Lemma digit_not_space c : is_digit c = true →
  space1 c = false ∧ (∀ b, space2 c b = false) ∧ (∀ b, space2 b c = false) ∧
  (∀ a b, space3 c a b = false) ∧ (∀ a b, space3 a b c = false).
Proof.
  intros H. assert (48 <= code c ∧ code c <= 57)%N as [H1 H2].
  { unfold is_digit, in_range in H. lia. }
  unfold space1, space2, space3, in_range, is_code.
  split_and!; intros; lia.
Qed.
Lemma digits_trim s : all_chars is_digit s = true → TrimSpace s = s.
Proof.
  intros H. unfold TrimSpace, TrimLeftSpace.
  assert (∀ sp2 sp3, (∀ a b, is_digit a = true → sp2 a b = false) →
            (∀ a b c, is_digit a = true → sp3 a b c = false) →
            ∀ t, all_chars is_digit t = true → trim_leading sp2 sp3 t = t) as Hfix.
  { intros sp2 sp3 H2 H3 t Ht. apply trim_leading_fixed.
    destruct t as [|a t]; [done|]. simpl in Ht. apply andb_true_iff in Ht as [Ha _].
    destruct (digit_not_space a Ha) as [Hs _].
    destruct t as [|b [|c t]]; simpl; rw Hs ?H2 ?H3 //. }
  rw Hfix; [| | |done];
    [|intros a **; by destruct (digit_not_space a) as (? & ? & ? & ? & ?)..].
  unfold TrimRightSpace. rw Hfix; [by rw string_reverse_involutive| | |by rw all_chars_rev];
    intros a **; by destruct (digit_not_space a) as (? & ? & ? & ? & ?).
Qed.

(** ** Validation *)
#[local] Opaque generateAtCounter.
Lemma try_steps_sound deltas secret code base now used nodeID used' :
  try_steps deltas secret code base now used nodeID = (used', true) →
  ∃ delta, delta ∈ deltas ∧ 0 ≤ base + delta ∧ generateAtCounter secret (base + delta) = code ∧
    match used with
    | None => used' = None
    | Some c => ∃ c', Claim c nodeID code now = (c', true) ∧ used' = Some c'
    end.
Proof.
  induction deltas as [|d deltas IH]; simpl; [done|]. intros H.
  destruct (base + d <? 0) eqn:E; [|destruct (String.eqb _ code) eqn:Ec].
  - destruct (IH H) as (x & Hx & Hr). exists x. split; [by apply list_elem_of_further|done].
  - go_bool. exists d. split; [apply list_elem_of_here|]. split; [lia|]. split; [done|].
    destruct used as [c|]; [|by simplify_eq].
    destruct (Claim c nodeID code now) as [c' []]; simplify_eq. eauto.
  - destruct (IH H) as (x & Hx & Hr). exists x. split; [by apply list_elem_of_further|done].
Qed.

Lemma try_steps_complete deltas secret code base now used nodeID delta :
  delta ∈ deltas → 0 ≤ base + delta → generateAtCounter secret (base + delta) = code →
  try_steps deltas secret code base now used nodeID =
    match used with
    | None => (None, true)
    | Some c => let '(c', fresh) := Claim c nodeID code now in (Some c', fresh)
    end.
Proof.
  induction deltas as [|d deltas IH]; [by intros ?%elem_of_nil|]. intros Hd H0 Hc. simpl.
  destruct (decide (d = delta)) as [->|Hne].
  - destruct (base + delta <? 0) eqn:E; [go_bool; lia|]. by rw Hc String.eqb_refl.
  - apply elem_of_cons in Hd as [->|Hd]; [done|].
    destruct (base + d <? 0); [by apply IH|].
    destruct (String.eqb _ code) eqn:E; [done|by apply IH].
Qed.

Lemma Claim_ttl c nodeID code now : rc_ttl (Claim c nodeID code now).1 = rc_ttl c.
Proof. unfold Claim. by case_match. Qed.

Lemma pruneLocked_keeps c now k at_ :
  rc_seen c !! k = Some at_ → now - at_ ≤ rc_ttl c → rc_seen (pruneLocked c now) !! k = Some at_.
Proof. intros H Hle. apply map_lookup_filter_Some. split; [done|]. simpl. lia. Qed.

(** A live entry survives a later claim unchanged, and claiming it again fails. *)
Lemma Claim_keeps c nodeID code now k at_ :
  rc_seen c !! k = Some at_ → now - at_ ≤ rc_ttl c →
  rc_seen (Claim c nodeID code now).1 !! k = Some at_.
Proof.
  intros H Hle. pose proof (pruneLocked_keeps c now k at_ H Hle) as Hp.
  unfold Claim. case_match; simpl; [done|].
  destruct (decide (claim_key nodeID code = k)) as [<-|]; [congruence|].
  by rw lookup_insert_ne.
Qed.
Lemma Claim_again c nodeID code now at_ :
  rc_seen c !! claim_key nodeID code = Some at_ → now - at_ ≤ rc_ttl c →
  (Claim c nodeID code now).2 = false.
Proof. intros H Hle. unfold Claim. by rw (pruneLocked_keeps c now _ at_ H Hle). Qed.
Lemma Claim_records c nodeID code now c' :
  Claim c nodeID code now = (c', true) → rc_seen c' !! claim_key nodeID code = Some now.
Proof. unfold Claim. case_match; intros; simplify_eq/=. by rw lookup_insert_eq. Qed.

(** A sequence of validations sharing one cache. *)
Record vcall := mkCall { v_secret : list Z; v_code : string; v_now : Z; v_node : string }.
Definition validate_all (c : option ReplayCache) (calls : list vcall) : option ReplayCache :=
  foldl (λ c k, (Validate (v_secret k) (v_code k) (v_now k) c (v_node k)).1) c calls.

Lemma try_steps_cache deltas secret code base now c nodeID :
  (try_steps deltas secret code base now (Some c) nodeID).1 = Some c ∨
  (try_steps deltas secret code base now (Some c) nodeID).1 = Some (Claim c nodeID code now).1.
Proof.
  induction deltas as [|d deltas IH]; simpl; [by left|].
  repeat case_match; simplify_eq/=; auto.
Qed.

Lemma Validate_keeps secret code now c nodeID k at_ :
  rc_seen c !! k = Some at_ → now - at_ ≤ rc_ttl c →
  ∃ c', (Validate secret code now (Some c) nodeID).1 = Some c' ∧
    rc_seen c' !! k = Some at_ ∧ rc_ttl c' = rc_ttl c.
Proof.
  intros H Hle. unfold Validate. cbv zeta. destruct (negb _); [by exists c|].
  destruct (try_steps_cache window secret (TrimSpace code) (counter_at now) now c nodeID) as [-> | ->];
    eexists; (split; [done|]); [done|].
  split; [by apply Claim_keeps|apply Claim_ttl].
Qed.

Lemma validate_all_keeps calls c k at_ :
  rc_seen c !! k = Some at_ →
  Forall (λ v, v_now v - at_ ≤ rc_ttl c) calls →
  ∃ c', validate_all (Some c) calls = Some c' ∧ rc_seen c' !! k = Some at_ ∧ rc_ttl c' = rc_ttl c.
Proof.
  revert c. induction calls as [|v calls IH]; intros c H Hall; [by exists c|].
  apply Forall_cons in Hall as [Hv Hall]. simpl.
  destruct (Validate_keeps (v_secret v) (v_code v) _ c (v_node v) k at_ H Hv) as (c1 & -> & Hk & Ht).
  destruct (IH c1 Hk) as (c2 & H2 & Hk2 & Ht2); [by rw Ht|].
  exists c2. by rw H2 Hk2 Ht2 Ht.
Qed.

Lemma window_elem d : d ∈ window ↔ - StepWindow ≤ d ≤ StepWindow.
Proof. unfold window. rw elem_of_seqZ. unfold StepWindow. lia. Qed.

Lemma counter_at_gap t1 t2 :
  0 ≤ t1 → t2 < 2 ^ 63 * second → rc_ttl NewReplayCache < t2 - t1 →
  counter_at t1 + StepWindow < counter_at t2 - StepWindow.
Proof.
  change (rc_ttl NewReplayCache) with (180 * second).
  unfold counter_at, uint64, unix, StepWindow, TimeStep, second. intros H1 H2 Hgap.
  assert (0 ≤ t1 / 1000000000) by (apply Z.div_pos; lia).
  assert (t1 / 1000000000 + 180 ≤ t2 / 1000000000) as Hs.
  { rw -Z.div_add; [|lia]. apply Z.div_le_mono; lia. }
  assert (t2 / 1000000000 < 2 ^ 63) by (apply Z.div_lt_upper_bound; lia).
  rw !Z.mod_small; [|lia..].
  assert (t1 / 1000000000 / 30 + 6 ≤ t2 / 1000000000 / 30); [|lia].
  rw -Z.div_add; [|lia]. apply Z.div_le_mono; lia.
Qed.

(** A fresh code generated within the window is accepted and recorded. *)
Lemma Validate_fresh secret t now c nodeID :
  Z.abs (counter_at t - counter_at now) ≤ StepWindow →
  rc_seen (pruneLocked c now) !! claim_key nodeID (Generate secret t) = None →
  ∃ c', Validate secret (Generate secret t) now (Some c) nodeID = (Some c', true) ∧
    rc_seen c' !! claim_key nodeID (Generate secret t) = Some now.
Proof.
  intros Hw Hf. unfold Validate, Generate in *.
  cbv zeta. rw (digits_trim _ (code_digits _ _)) code_length Nat.eqb_refl. cbn [negb].
  erewrite (try_steps_complete _ _ _ _ _ _ _ (counter_at t - counter_at now)).
  - unfold Claim at 1. rw Hf. eexists. split; [done|]. simpl. by rw lookup_insert_eq.
  - apply window_elem. lia.
  - replace (_ + _) with (counter_at t) by lia. unfold counter_at, uint64.
    apply Z.div_pos; [apply Z.mod_pos_bound; lia|done].
  - f_equal. lia.
Qed.

(** ** Properties *)

(** Every code has exactly six characters, all decimal
    digits, whatever the secret and the counter. *)
Theorem totp_code_shape secret counter :
  String.length (generateAtCounter secret counter) = Digits ∧
  all_chars is_digit (generateAtCounter secret counter) = true.
Proof. split; [apply code_length|apply code_digits]. Qed.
----
In the entries above, the lines from the one bearing "rw !Z.mod_small; [|lia..]." up to and including the one bearing "Z.abs (counter_at t" should be transcribed exactly; no other line is wanted.

▸ **Answer section**:
  rw !Z.mod_small; [|lia..].
  assert (t1 / 1000000000 / 30 + 6 ≤ t2 / 1000000000 / 30); [|lia].
  rw -Z.div_add; [|lia]. apply Z.div_le_mono; lia.
Qed.

(** A fresh code generated within the window is accepted and recorded. *)
Lemma Validate_fresh secret t now c nodeID :
  Z.abs (counter_at t - counter_at now) ≤ StepWindow →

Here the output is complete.